Increasing the diagnostic yield of an autoinflammatory disease cohort by copy number variant analysis

Posted in Internship Presentation  |  Tagged

Brynja Matthíasardóttir

Mentor: Dr. Ivona Aksentijevich, National Human Genome Research Institute, National Institutes of Health

Date/Time: August 27, 2019 at 2pm

Location: Room 1300, Harris Building

Background: Although whole exome sequencing (WES) has become more widely used in a clinical setting in order to identify causal variants, the success rate to identify causal genes in monogenic diseases is still not satisfying. Copy number variations (CNVs) have been linked to dozens of human diseases, defined as DNA segments that are present at a variable copy number in comparison to a reference genome. Multiple software packages are available to call CNVs using WES data; however, the specificity of them is quite low, due to a large number of false positive calls. To overcome this situation, the Inflammatory Disease Section (IDS) at the NHGRI recently ran the combination of WES and SNP chip microarray using genomic DNA from 452 patients with hereditary autoinflammatory diseases and their unaffected family members. The aim of this project was to increase the diagnostic yield of the IDS cohort by developing and fine-tuning a bioinformatics pipeline to combine CNV data of SNP chip microarray with conventional WES data.

Methods: DNA microarray was performed using Infinium Global Screening Array-24 v1.0 BeadChip with 640.000 markers. CNVs were called by PennCNV using the output data from GenomeStudio. Data from public databases such as DGV and Decipher were used in order to filter out common CNVs. The WES data were processed using BWA-GATK pipeline to call single nucleotide variants (SNVs)/short indels, and variants were annotated using VEP. The output files of these two pipelines were combined together by in-house scripts to identify possible candidate variants.

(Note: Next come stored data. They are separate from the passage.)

Lemma run_flow_succeeds (w : world) (files : gmap string file) :
  setup_ok w -> flow_succeeds w ->
  run w files =
  ({| trace := setup_actions ++ flow_actions ++ cleanup_actions; stdout := [];
      fs := <[screenshot_path := screenshot_file w]> files |},
   after_cleanup w (Normal tt)).
Proof.
  intros Hs Hf. rewrite (run_entered w files Hs), (flow_succeeds_attempt w Hf).
  reflexivity.
Qed.

Lemma run_flow_caught (w : world) (files : gmap string file) (e : exn) :
  setup_ok w -> flow_raises w e -> isinstance_Exception e = true ->
  exists t,
    attempt w flow_actions = (t, Some e) /\
    run w files =
    ({| trace := setup_actions ++ t ++ cleanup_actions;
        stdout := [error_line e]; fs := files |},
     after_cleanup w (Normal tt)).
Proof.
  intros Hs Hf He. destruct (flow_raises_attempt w e Hf) as [t Ht].
  exists t. split; [assumption|].
  rewrite (run_entered w files Hs), Ht, He. reflexivity.
Qed.

Lemma run_flow_uncaught (w : world) (files : gmap string file) (e : exn) :
  setup_ok w -> flow_raises w e -> isinstance_Exception e = false ->
  exists t,
    attempt w flow_actions = (t, Some e) /\
    run w files =
    ({| trace := setup_actions ++ t ++ cleanup_actions;
        stdout := []; fs := files |},
     after_cleanup w (Raise e)).
Proof.
  intros Hs Hf He. destruct (flow_raises_attempt w e Hf) as [t Ht].
  exists t. split; [assumption|].
  rewrite (run_entered w files Hs), Ht, He. reflexivity.
Qed.

(** A call is attempted only after every call before it has returned. *)
Lemma attempt_reached (w : world) (l t : list action) (r : option exn)
    (pre post : list action) (a : action) :
  attempt w l = (t, r) -> l = pre ++ a :: post -> a ∉ pre -> a ∈ t ->
  Forall (returns w) pre.
Proof.
  revert l t. induction pre as [|b pre IH]; intros l t Hl -> Hnot Hin.
  - constructor.
  - simpl in Hl. apply not_elem_of_cons in Hnot as [Hab Hnot].
    destruct (respond w b) eqn:Hb.
    + destruct (attempt w (pre ++ a :: post)) as [t' r'] eqn:Ht'.
      inversion Hl; subst. apply elem_of_cons in Hin as [Hin|Hin]; [congruence|].
      constructor; [exact Hb|]. eapply IH; eauto.
    + inversion Hl; subst. apply elem_of_cons in Hin as [Hin|Hin]; [congruence|].
      apply elem_of_nil in Hin. contradiction.
Qed.

(** ** The claims *)

(** C1, as the overview words it: the two text assertions would both come
    before the click on the navigation link.  In a run where every call
    returns, the kinds of the actions performed are not in that order. *)
Lemma C1_overview_order_refuted :
  kinds (trace (final_state all_ok ∅)) <> order_in_overview.
Proof. vm_compute. discriminate. Qed.

(** C1, amended: when every call returns, the script performs exactly these
    calls in this order: enter the Playwright context, launch a headless
    browser, open a page, navigate to the login URL, fill the user name,
    fill the password, click the sign-in button, assert the Dashboard title,
    click the User Management link, assert the Users title, save the
    screenshot, close the browser, leave the context.  The click on the link
    stands between the two assertions. *)
Theorem C1_actions_in_source_order (w : world) (files : gmap string file) :
  setup_ok w -> flow_succeeds w ->
  trace (final_state w files) =
    [SyncPlaywrightEnter; Launch true; NewPage;
     Goto "http://localhost:1717";
     Fill "Username" "admin"; Fill "Password" "admin";
     Click "button" "SIGN IN";
     ExpectText "div.mb-8 > h2.title-flat" "Dashboard";
     Click "link" "User Management";
     ExpectText "div.mb-8 > h2.title-flat" "Users";
     Screenshot "jules-scratch/verification/verification.png";
     Close; SyncPlaywrightExit] /\
  kinds (trace (final_state w files)) = order_in_source.
Proof.
  intros Hs Hf. unfold final_state. rewrite run_flow_succeeds by assumption.
  split; reflexivity.
Qed.

Lemma C1_actions_in_source_order_witness :
  setup_ok all_ok /\ flow_succeeds all_ok /\
  kinds (trace (final_state all_ok ∅)) = order_in_source.
Proof.
  assert (Hs : setup_ok all_ok) by (repeat constructor).
  assert (Hf : flow_succeeds all_ok) by (repeat constructor).
  split; [exact Hs|]. split; [exact Hf|].
  exact (proj2 (C1_actions_in_source_order all_ok ∅ Hs Hf)).
Defined.

(** C2, as stated: every exception raised during the flow would be caught,
    printed and swallowed.  A [KeyboardInterrupt] raised while the Dashboard
    assertion waits is not an [Exception]: the handler does not run, nothing
    is printed, and the interrupt leaves the script. *)
Lemma C2_catch_all_refuted :
  let w := failing_at expect_dashboard ctrl_c in
  flow_raises w ctrl_c /\
  stdout (final_state w ∅) = [] /\
  propagated w ∅ = Raise ctrl_c.
Proof.
  intros w. split.
  - exists [goto_login; fill_username; fill_password; click_sign_in],
           expect_dashboard,
           [click_user_management; expect_users; take_screenshot].
    split; [reflexivity|]. split; [repeat constructor | reflexivity].
  - split; reflexivity.
Qed.

(** C2, amended: every [Exception] raised by a statement of the [try] body is caught
    by the one handler around the body: the line "An error occurred: "
    followed by its message is the only line printed, the exception does not
    leave the [try] statement (what leaves the script is decided by the
    cleanup alone, and nothing leaves when the cleanup returns), and the
    calls made end with [browser.close()] and the exit of the context. *)
Theorem C2_exception_caught_printed_swallowed
    (w : world) (files : gmap string file) (e : exn) :
  setup_ok w -> flow_raises w e -> isinstance_Exception e = true ->
  stdout (final_state w files) = ["An error occurred: " +:+ exn_str e] /\
  propagated w files = after_cleanup w (Normal tt) /\
  (cleanup_ok w -> propagated w files = Normal tt) /\
  exists t, trace (final_state w files) =
            setup_actions ++ t ++ [Close; SyncPlaywrightExit].
Proof.
  intros Hs Hf He.
  destruct (run_flow_caught w files e Hs Hf He) as (t & _ & Hrun).
  unfold final_state, propagated. rewrite Hrun. simpl.
  split; [reflexivity|]. split; [reflexivity|]. split.
  - intros Hc. apply after_cleanup_ok. exact Hc.
  - exists t. reflexivity.
Qed.
Lemma fixed_engine_records_disabled_conditions_as_failed_witness :
  exists r,
    Fixed.check_all_conditions scenario_params (Fixed.ADict fixed_scenario)
    = Some r
    /\ get r "kd_golden" = Some (Fixed.RBool false)
    /\ exists values,
        get r "values" = Some (Fixed.RValues values)
        /\ get values "kd_golden" = Some None.
Proof.
  eexists. split; [vm_compute; reflexivity |].
  apply (fixed_engine_records_disabled_conditions_as_failed
           scenario_params fixed_scenario);
    [vm_compute; reflexivity | cbn; tauto | reflexivity].
Defined.

Lemma calculate_kd_stays_within_0_and_100_witness :
  let (k, d) := Indicators.calculate_kd calculator_frame 9 in
  length k = Pandas.len calculator_frame
  /\ length d = Pandas.len calculator_frame
  /\ Forall percent k /\ Forall percent d.
Proof.
  apply (calculate_kd_stays_within_0_and_100 calculator_frame 9
           [99; 100; 101; 103; 104]%Q [100; 102; 105; 104; 108]%Q
           [101; 103; 106; 107; 108]%Q);
    [lia | reflexivity | reflexivity | reflexivity |].
  intros i lo c hi Hlo Hc Hhi.
  destruct i as [|[|[|[|[|i]]]]]; cbn in Hlo, Hc, Hhi;
    try (destruct i; discriminate);
    injection Hlo as <-; injection Hc as <-; injection Hhi as <-;
    split; vm_compute; discriminate.
Defined.

Lemma calculate_volume_ratio_of_five_bars_averages_four_witness :
  (Indicators.calculate_volume_ratio calculator_frame
   == 6000 / ((1000 + 2000 + 3000 + 2000) / 4))%Q.
Proof.
  apply (calculate_volume_ratio_of_five_bars_averages_four
           calculator_frame 1000 2000 3000 2000 6000);
    reflexivity.
Defined.


Lemma above_ma20_implies_ma_support_witness :
  Indicators.check_ma_support clean_breakout_frame 20 = true.
Proof.
  apply (above_ma20_implies_ma_support clean_breakout_frame
           breakout_closes);
    [vm_compute; reflexivity | | vm_compute; reflexivity].
  unfold breakout_closes. apply Forall_app. split.
  - apply Forall_forall. intros x Hx. apply repeat_spec in Hx. subst x.
    vm_compute. discriminate.
  - constructor; [vm_compute; discriminate | constructor].
Defined.
(** Every run either stops before the state machine, having posted and
    written nothing, or is a run in a ready world on a dictionary. *)
Lemma main_cases (rt : runtime) (w : world) (s : store) :
  (exists tr,
     posts tr = [] /\ writes tr = []
     /\ (main rt w s = (SysExit 1, mkStore (file s) (trace s ++ tr))
         \/ main rt w s
            = (Raise AttributeError, mkStore (file s) (trace s ++ tr))))
  \/ (ready w /\ exists d, fst (load_state rt s) = Ret (JObj d)).
Proof.
  destruct (string_dec (webhook_url w) "") as [Hurl | Hurl].
  { left. destruct (main_not_ready rt w s (or_introl Hurl))
      as (tr & P & W & E). eauto 6. }
  destruct (fetched w) as [| entry rest] eqn:Ef.
  { left. destruct (main_not_ready rt w s (or_intror Ef))
      as (tr & P & W & E). eauto 6. }
  assert (Hready : ready w).
  { split; [exact Hurl|]. rewrite Ef. discriminate. }
  destruct (load_state_returns rt s) as [v Hload].
  destruct v as [| b | z | x | t | items | d | t].
  7: { right. split; [exact Hready|]. eauto. }
  all: left;
    destruct (main_not_object rt w s _ Hready Hload) as (tr & P & W & E);
    [discriminate | eauto 6].
Qed.

(** ** What the fetcher stores *)

Ltac by_history w :=
  destruct (yfinance w "^NDX") as [| [| ? ?]];
  destruct (yfinance w "^GSPC") as [| [| ? ?]];
  destruct (yfinance w "^VIX") as [| [| ? ?]].

Lemma fetched_nasdaq (w : world) :
  Dict.get "nasdaq" (fetched w) = entry "nasdaq" "^NDX" (yfinance w "^NDX").
Proof.
  unfold fetched, get_market_data, SYMBOLS, fetch_all, fetch, bind, emit,
    eprint, ret, entry.
  by_history w; reflexivity.
Qed.

Lemma fetched_sp500 (w : world) :
  Dict.get "sp500" (fetched w) = entry "sp500" "^GSPC" (yfinance w "^GSPC").
Proof.
  unfold fetched, get_market_data, SYMBOLS, fetch_all, fetch, bind, emit,
    eprint, ret, entry.
  by_history w; reflexivity.
Qed.

Lemma fetched_vix (w : world) :
  Dict.get "vix" (fetched w) = entry "vix" "^VIX" (yfinance w "^VIX").
Proof.
  unfold fetched, get_market_data, SYMBOLS, fetch_all, fetch, bind, emit,
    eprint, ret, entry.
  by_history w; reflexivity.
Qed.

Lemma fetched_keys (w : world) :
  Dict.keys (fetched w)
  = map fst (filter (fun p => answers w (snd p)) SYMBOLS).
Proof.
  unfold fetched, get_market_data, SYMBOLS, fetch_all, fetch, bind, emit,
    eprint, ret, answers. cbn [filter map fst snd].
  by_history w; reflexivity.
Qed.

Lemma fetched_requests (w : world) (s : store) :
  snd (get_market_data w s)
  = mkStore (file s)
      (trace s
       ++ [YfHistory "^NDX"]
       ++ (if answers w "^NDX" then [] else
             [Stderr (match yfinance w "^NDX" with
                      | HistoryRaises => MsgFetchError "^NDX"
                      | _ => MsgFetchEmpty "^NDX" end)])
       ++ [YfHistory "^GSPC"]
       ++ (if answers w "^GSPC" then [] else
             [Stderr (match yfinance w "^GSPC" with
                      | HistoryRaises => MsgFetchError "^GSPC"
                      | _ => MsgFetchEmpty "^GSPC" end)])
       ++ [YfHistory "^VIX"]
       ++ (if answers w "^VIX" then [] else
             [Stderr (match yfinance w "^VIX" with
                      | HistoryRaises => MsgFetchError "^VIX"
                      | _ => MsgFetchEmpty "^VIX" end)])).
Proof.
  unfold get_market_data, SYMBOLS, fetch_all, fetch, bind, eprint, emit,
    ret, answers.
  by_history w; cbn -[py_round current_price high_52w drawdown app];
    rewrite <- ?app_assoc; reflexivity.
Qed.

(** ** Rounding and the drawdown *)

(** [series.max()] is at least every element. *)
Lemma fold_max_le (xs : list Q) (m x : Q) :
  (x <= m)%Q \/ In x xs ->
  (x <= fold_left (fun m y => if Qle_bool m y then y else m) xs m)%Q.
Proof.
  revert m. induction xs as [| y xs IH]; intros m H; cbn [fold_left].
  - destruct H as [H | []]. exact H.
  - apply IH. destruct (Qle_bool m y) eqn:E.
    + apply Qle_bool_iff in E.
      destruct H as [H | [-> | H]]; [left; lra | left; lra | right; exact H].
    + assert (Hlt : (y < m)%Q).
      { apply Qnot_le_lt. intros Hle. apply Qle_bool_iff in Hle. congruence. }
      destruct H as [H | [-> | H]]; [left; lra | left; lra | right; exact H].
Qed.

Lemma series_max_ge (xs : list Q) (x : Q) :
  In x xs -> (x <= series_max xs)%Q.
Proof.
  destruct xs as [| y xs]; [intros []|].
  intros [-> | H]; unfold series_max; apply fold_max_le.
  - left. lra.
  - right. exact H.
Qed.

Lemma iloc_last_app {A} (n : nat) (old recent : list A) :
  List.length recent = n -> iloc_last n (old ++ recent) = recent.
Proof.
  intros H. unfold iloc_last. rewrite length_app, H.
  replace (List.length old + n - n)%nat with (List.length old + 0)%nat by lia.
  rewrite skipn_app, Nat.add_0_r, skipn_all, Nat.sub_diag. reflexivity.
Qed.

Lemma iloc_last_keeps_last {A} (n : nat) (old : list A) (x : A) :
  (0 < n)%nat -> In x (iloc_last n (old ++ [x])).
Proof.
  intros Hn. unfold iloc_last. rewrite length_app. cbn [List.length].
  rewrite skipn_app.
  apply in_or_app. right.
  replace (List.length old + 1 - n - List.length old)%nat with 0%nat by lia.
  left. reflexivity.
Qed.

Lemma last_app_nonempty {A} (old recent : list A) (d : A) :
  recent <> [] -> last (old ++ recent) d = last recent d.
Proof.
  intros H. induction old as [| a old IH]; [reflexivity|].
  cbn [app]. destruct (old ++ recent)%list eqn:E.
  - destruct old; [cbn in E; contradiction | discriminate E].
  - cbn [last]. cbn [last] in IH. exact IH.
Qed.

Results: To confirm the identified CNVs and validate the methodology, positive control data were analyzed, which included mosaic trisomy 8 and single exon deletion in the ADA2 gene. The pipeline detected the trisomy on chromosome 8 with 60% mosaicism in peripheral blood. However, it failed to detect the single exon deletion in ADA2, which was attributed to the fact that only a limited number of markers were located in the deleted region. To increase the sensitivity of the analysis, the pipeline was further modified to detect small numbers of candidate markers.

Conclusion: A workflow to analyze SNP chip data to improve the diagnostic yield of the IDS cohort has been established.